> [WHAT THE EXERCISE ASKS]: In the entries that follow, how many lines hold the string "specialize"? Give only that number.

[Collected data entries]
(* ===== verification/RamfsLife.v ===== *)
(** Lifetimes: along any sequence of VFS operations every reference is counted, so no
    vnode is freed while something points at it and none is kept when nothing does. *)

From stdpp Require Import gmap.
From S2P Require Import Prelude Bytes FileSpec Paths Vfs Ramfs RamfsFile VfsSpec VfsClaims RamfsSpec.

(** ** Counting references *)

Definition points (n : nat) (kids : list (bytes * nat)) : Z := cnt_if (fun e => Nat.eqb e.2 n) kids.

(** Directory entries that refer to [n]. *)
Definition entries_to (n : nat) (m : gmap nat vnode) : Z :=
  map_fold (fun _ v acc => points n (n_kids v) + acc) 0 m.

Lemma entries_delete n k v m : m !! k = Some v -> entries_to n m = points n (n_kids v) + entries_to n (delete k m).
Proof. intros E. unfold entries_to. apply (map_fold_delete_L (fun _ v acc => points n (n_kids v) + acc)); [lia|done]. Qed.

Lemma entries_insert_new n k v m : m !! k = None -> entries_to n (<[k := v]> m) = points n (n_kids v) + entries_to n m.
Proof. intros E. unfold entries_to. apply (map_fold_insert_L (fun _ v acc => points n (n_kids v) + acc)); [lia|done]. Qed.

Lemma entries_insert n k v v' m : m !! k = Some v ->
  entries_to n (<[k := v']> m) = entries_to n m - points n (n_kids v) + points n (n_kids v').
Proof.
  intros E. rewrite (entries_delete n k v m E). rewrite <- insert_delete_eq.
  rewrite entries_insert_new by apply lookup_delete_eq. lia.
Qed.

Lemma entries_nonneg n m : 0 <= entries_to n m.
Proof.
  unfold entries_to. apply (map_fold_weak_ind (fun r _ => 0 <= r)); [lia|].
  intros k v m' r _ Hr. pose proof (cnt_if_nonneg (fun e : bytes * nat => Nat.eqb e.2 n) (n_kids v)). unfold points. lia.
Qed.

Lemma entries_in n d v name m : m !! d = Some v -> (name, n) ∈ n_kids v -> 1 <= entries_to n m.
Proof.
  intros E Hin. rewrite (entries_delete n d v m E). pose proof (entries_nonneg n (delete d m)).
  assert (1 <= points n (n_kids v)) by (apply (cnt_if_in _ (name, n)); [done|cbn; apply Nat.eqb_refl]). lia.
Qed.

(** ** The invariant *)

Record sound (v : vfs ramfs) (hs : list file) : Prop := {
  sd_fresh : forall n w, nodes (fs v) !! n = Some w -> (n < next_node (fs v))%nat;
  sd_file : forall n w, nodes (fs v) !! n = Some w -> n_type w = VNODE_FILE -> n_kids w = [] /\ exists c, file_is w c;
  sd_refs : forall n w, nodes (fs v) !! n = Some w ->
    n_refs w = entries_to n (nodes (fs v)) + mounts_of n (mounts v) + handles_on n hs /\ 1 <= n_refs w;
  sd_dead : forall n, nodes (fs v) !! n = None ->
    entries_to n (nodes (fs v)) = 0 /\ mounts_of n (mounts v) = 0 /\ handles_on n hs = 0;
  sd_orphan : forall n w, nodes (fs v) !! n = Some w -> entries_to n (nodes (fs v)) = 0 ->
    mounts_of n (mounts v) = 0 -> n_kids w = [];
  sd_size : forall n w, nodes (fs v) !! n = Some w -> 0 <= n_size w;
  sd_roots : forall m, m ∈ mounts v -> v_type (fs v) (root m) = VNODE_DIR }.

Lemma sound_entry v hs n w name c : sound v hs -> nodes (fs v) !! n = Some w -> (name, c) ∈ n_kids w ->
  exists x, nodes (fs v) !! c = Some x.
Proof.
  intros Hs E Hin. pose proof (entries_in c n w name _ E Hin). destruct (nodes (fs v) !! c) as [x|] eqn:Ec; [eauto|].
  destruct (sd_dead _ _ Hs c Ec). lia.
Qed.

Lemma sound_valid v hs : sound v hs -> ramfs_valid (fs v).
Proof.
  intros Hs. split.
  - apply (sd_fresh _ _ Hs).
  - intros n w E Ht. apply (sd_file _ _ Hs n w E Ht).
  - intros n w name c E Hin. destruct (sound_entry v hs n w name c Hs E Hin) as [x Ex].
    exists x. split; [done|]. apply (sd_refs _ _ Hs c x Ex).
Qed.

(** Only how often each vnode is open matters. *)
Lemma sound_handles v hs hs' : (forall n, handles_on n hs' = handles_on n hs) -> sound v hs -> sound v hs'.
Proof. intros Hh [A1 A2 A3 A4 A5 A6 A7]. split; try done; intros; rewrite Hh; auto. Qed.

(** Changing a vnode in place (not its entries or references). *)
Lemma sound_only v hs n s' : sound v hs -> only n (fs v) s' -> (nodes (fs v) !! n = None -> nodes s' !! n = None) ->
  (forall w, nodes s' !! n = Some w -> exists c, file_is w c) -> sound (with_fs v s') hs.
Proof.
  intros Hs Ho Hnone Hf. pose proof Ho as (O1 & O2 & _ & _ & O5).
  assert (Hents : forall x, entries_to x (nodes s') = entries_to x (nodes (fs v))).
  { intros x. assert (Em : nodes s' = match nodes s' !! n with Some w => <[n := w]> (nodes (fs v)) | None => nodes (fs v) end).
    { apply map_eq. intros k. destruct (decide (k = n)) as [->|Hk].
      - destruct (nodes s' !! n) as [w|] eqn:E; [by rewrite lookup_insert_eq|].
        destruct (nodes (fs v) !! n) as [w|] eqn:E0; [|done]. destruct (O5 w eq_refl) as (? & ? & _). congruence.
      - rewrite O1 by done. destruct (nodes s' !! n); [by rewrite lookup_insert_ne|done]. }
    rewrite Em. destruct (nodes s' !! n) as [w|] eqn:E; [|done].
    destruct (nodes (fs v) !! n) as [w0|] eqn:E0; [|by specialize (Hnone eq_refl)].
    destruct (O5 w0 eq_refl) as (w1 & E1 & _ & _ & _ & Hk). assert (w1 = w) as -> by congruence.
    rewrite (entries_insert x n w0 w _ E0), Hk. lia. }
  assert (Hback : forall m w', nodes s' !! m = Some w' -> exists w, nodes (fs v) !! m = Some w /\
    n_kids w' = n_kids w /\ n_refs w' = n_refs w /\ n_type w' = n_type w).
  { intros m w' E. destruct (decide (m = n)) as [->|Hm]; [|exists w'; by rewrite <- O1].
    destruct (nodes (fs v) !! n) as [w|] eqn:E0; [|specialize (Hnone eq_refl); congruence].
    destruct (O5 w eq_refl) as (w1 & E1 & ? & _ & ? & ?). exists w. assert (w1 = w') as -> by congruence. done. }
  destruct (only_views n (fs v) s' Ho Hnone) as (X1 & _).
  split; cbn [fs mounts with_fs].
  - intros m w' E. destruct (Hback m w' E) as (w & Ew & _). rewrite O2. by eapply sd_fresh.
  - intros m w' E Ht. destruct (Hback m w' E) as (w & Ew & Hk & _ & Hty).
    rewrite Hk. destruct (sd_file _ _ Hs m w Ew) as [Hkids Hc]; [congruence|]. split; [done|].
    destruct (decide (m = n)) as [->|Hm]; [by apply Hf|]. rewrite O1 in E by done. by assert (w' = w) as -> by congruence.
  - intros m w' E. destruct (Hback m w' E) as (w & Ew & _ & -> & _). rewrite Hents. by apply (sd_refs _ _ Hs).
  - intros m E. rewrite Hents. apply (sd_dead _ _ Hs). destruct (decide (m = n)) as [->|Hm]; [|by rewrite <- O1].
    destruct (nodes (fs v) !! n) as [w|] eqn:E0; [|done]. destruct (O5 w eq_refl) as (? & ? & _). congruence.
  - intros m w' E H0 H1. destruct (Hback m w' E) as (w & Ew & -> & _). rewrite Hents in H0. by eapply sd_orphan.
  - intros m w' E. destruct (decide (m = n)) as [->|Hm].
    + destruct (Hf w' E) as [c (_ & -> & _)]. apply zlen_nonneg.
    + rewrite O1 in E by done. by apply (sd_size _ _ Hs m).
  - intros m Hm. destruct (X1 (root m)) as (-> & _). by apply (sd_roots _ _ Hs).
Qed.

> [OUTPUT FOR THIS EXERCISE]: 2